WORK INSTRUCTIONS >> Output only an exact transcription of the line containing "apply other_denom_tokens in" and all lines that follow it in the data below.

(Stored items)

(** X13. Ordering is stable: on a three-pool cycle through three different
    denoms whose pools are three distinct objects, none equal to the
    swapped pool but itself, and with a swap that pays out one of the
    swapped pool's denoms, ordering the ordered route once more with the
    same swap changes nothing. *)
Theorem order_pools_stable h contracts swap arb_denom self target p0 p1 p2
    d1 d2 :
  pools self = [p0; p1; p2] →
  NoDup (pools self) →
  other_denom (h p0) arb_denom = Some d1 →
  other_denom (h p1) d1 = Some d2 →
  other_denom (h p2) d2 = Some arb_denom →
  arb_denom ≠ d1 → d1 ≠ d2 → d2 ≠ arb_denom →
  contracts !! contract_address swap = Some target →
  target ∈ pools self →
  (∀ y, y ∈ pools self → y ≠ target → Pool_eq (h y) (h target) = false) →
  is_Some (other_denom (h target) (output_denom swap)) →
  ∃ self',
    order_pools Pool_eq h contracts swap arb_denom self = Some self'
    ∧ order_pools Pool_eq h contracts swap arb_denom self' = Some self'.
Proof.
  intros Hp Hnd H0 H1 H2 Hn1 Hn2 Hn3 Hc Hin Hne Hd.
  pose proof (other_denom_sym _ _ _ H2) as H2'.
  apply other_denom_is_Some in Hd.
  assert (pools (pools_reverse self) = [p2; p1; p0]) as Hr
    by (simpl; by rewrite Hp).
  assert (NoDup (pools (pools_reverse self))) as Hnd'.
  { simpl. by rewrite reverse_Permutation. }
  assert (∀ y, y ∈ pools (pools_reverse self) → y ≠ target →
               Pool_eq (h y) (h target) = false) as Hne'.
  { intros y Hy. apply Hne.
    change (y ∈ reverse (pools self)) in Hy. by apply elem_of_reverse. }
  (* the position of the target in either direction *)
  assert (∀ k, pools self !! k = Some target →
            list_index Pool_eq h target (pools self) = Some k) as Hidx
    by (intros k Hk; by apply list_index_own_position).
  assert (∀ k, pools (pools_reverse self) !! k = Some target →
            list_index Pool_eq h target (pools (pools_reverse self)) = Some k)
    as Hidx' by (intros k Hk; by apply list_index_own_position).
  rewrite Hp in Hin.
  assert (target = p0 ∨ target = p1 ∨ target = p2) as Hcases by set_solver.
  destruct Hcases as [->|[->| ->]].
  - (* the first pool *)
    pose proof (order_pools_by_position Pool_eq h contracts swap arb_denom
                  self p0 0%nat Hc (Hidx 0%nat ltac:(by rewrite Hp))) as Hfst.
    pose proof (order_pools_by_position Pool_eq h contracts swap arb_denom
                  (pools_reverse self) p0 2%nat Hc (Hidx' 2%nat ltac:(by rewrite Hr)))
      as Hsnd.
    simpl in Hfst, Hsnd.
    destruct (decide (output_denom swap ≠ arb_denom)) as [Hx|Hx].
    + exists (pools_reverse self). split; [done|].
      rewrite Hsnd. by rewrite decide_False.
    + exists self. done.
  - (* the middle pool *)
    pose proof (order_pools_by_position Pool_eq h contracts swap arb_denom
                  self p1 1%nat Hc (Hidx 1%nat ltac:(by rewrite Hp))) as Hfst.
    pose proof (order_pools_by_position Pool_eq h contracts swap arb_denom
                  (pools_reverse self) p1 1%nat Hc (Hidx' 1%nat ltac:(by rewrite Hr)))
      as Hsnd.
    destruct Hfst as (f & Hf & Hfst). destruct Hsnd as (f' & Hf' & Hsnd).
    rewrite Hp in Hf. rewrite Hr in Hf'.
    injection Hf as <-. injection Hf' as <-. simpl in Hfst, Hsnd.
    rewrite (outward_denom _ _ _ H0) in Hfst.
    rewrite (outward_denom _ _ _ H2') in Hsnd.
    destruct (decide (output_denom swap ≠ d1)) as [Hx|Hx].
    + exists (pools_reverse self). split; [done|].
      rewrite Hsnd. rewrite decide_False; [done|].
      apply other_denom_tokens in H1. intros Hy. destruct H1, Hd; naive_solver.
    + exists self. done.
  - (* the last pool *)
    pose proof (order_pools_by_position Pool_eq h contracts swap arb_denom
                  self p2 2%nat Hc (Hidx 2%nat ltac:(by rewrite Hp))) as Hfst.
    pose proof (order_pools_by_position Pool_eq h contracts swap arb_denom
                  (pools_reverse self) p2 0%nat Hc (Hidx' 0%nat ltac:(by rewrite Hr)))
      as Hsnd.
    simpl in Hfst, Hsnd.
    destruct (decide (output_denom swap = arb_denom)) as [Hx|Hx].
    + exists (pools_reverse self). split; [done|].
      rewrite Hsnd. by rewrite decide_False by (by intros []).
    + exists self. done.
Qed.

SOLVED EXERCISE >>
      apply other_denom_tokens in H1. intros Hy. destruct H1, Hd; naive_solver.
    + exists self. done.
  - (* the last pool *)
    pose proof (order_pools_by_position Pool_eq h contracts swap arb_denom
                  self p2 2%nat Hc (Hidx 2%nat ltac:(by rewrite Hp))) as Hfst.
    pose proof (order_pools_by_position Pool_eq h contracts swap arb_denom
                  (pools_reverse self) p2 0%nat Hc (Hidx' 0%nat ltac:(by rewrite Hr)))
      as Hsnd.
    simpl in Hfst, Hsnd.
    destruct (decide (output_denom swap = arb_denom)) as [Hx|Hx].
    + exists (pools_reverse self). split; [done|].
      rewrite Hsnd. by rewrite decide_False by (by intros []).
    + exists self. done.
Qed.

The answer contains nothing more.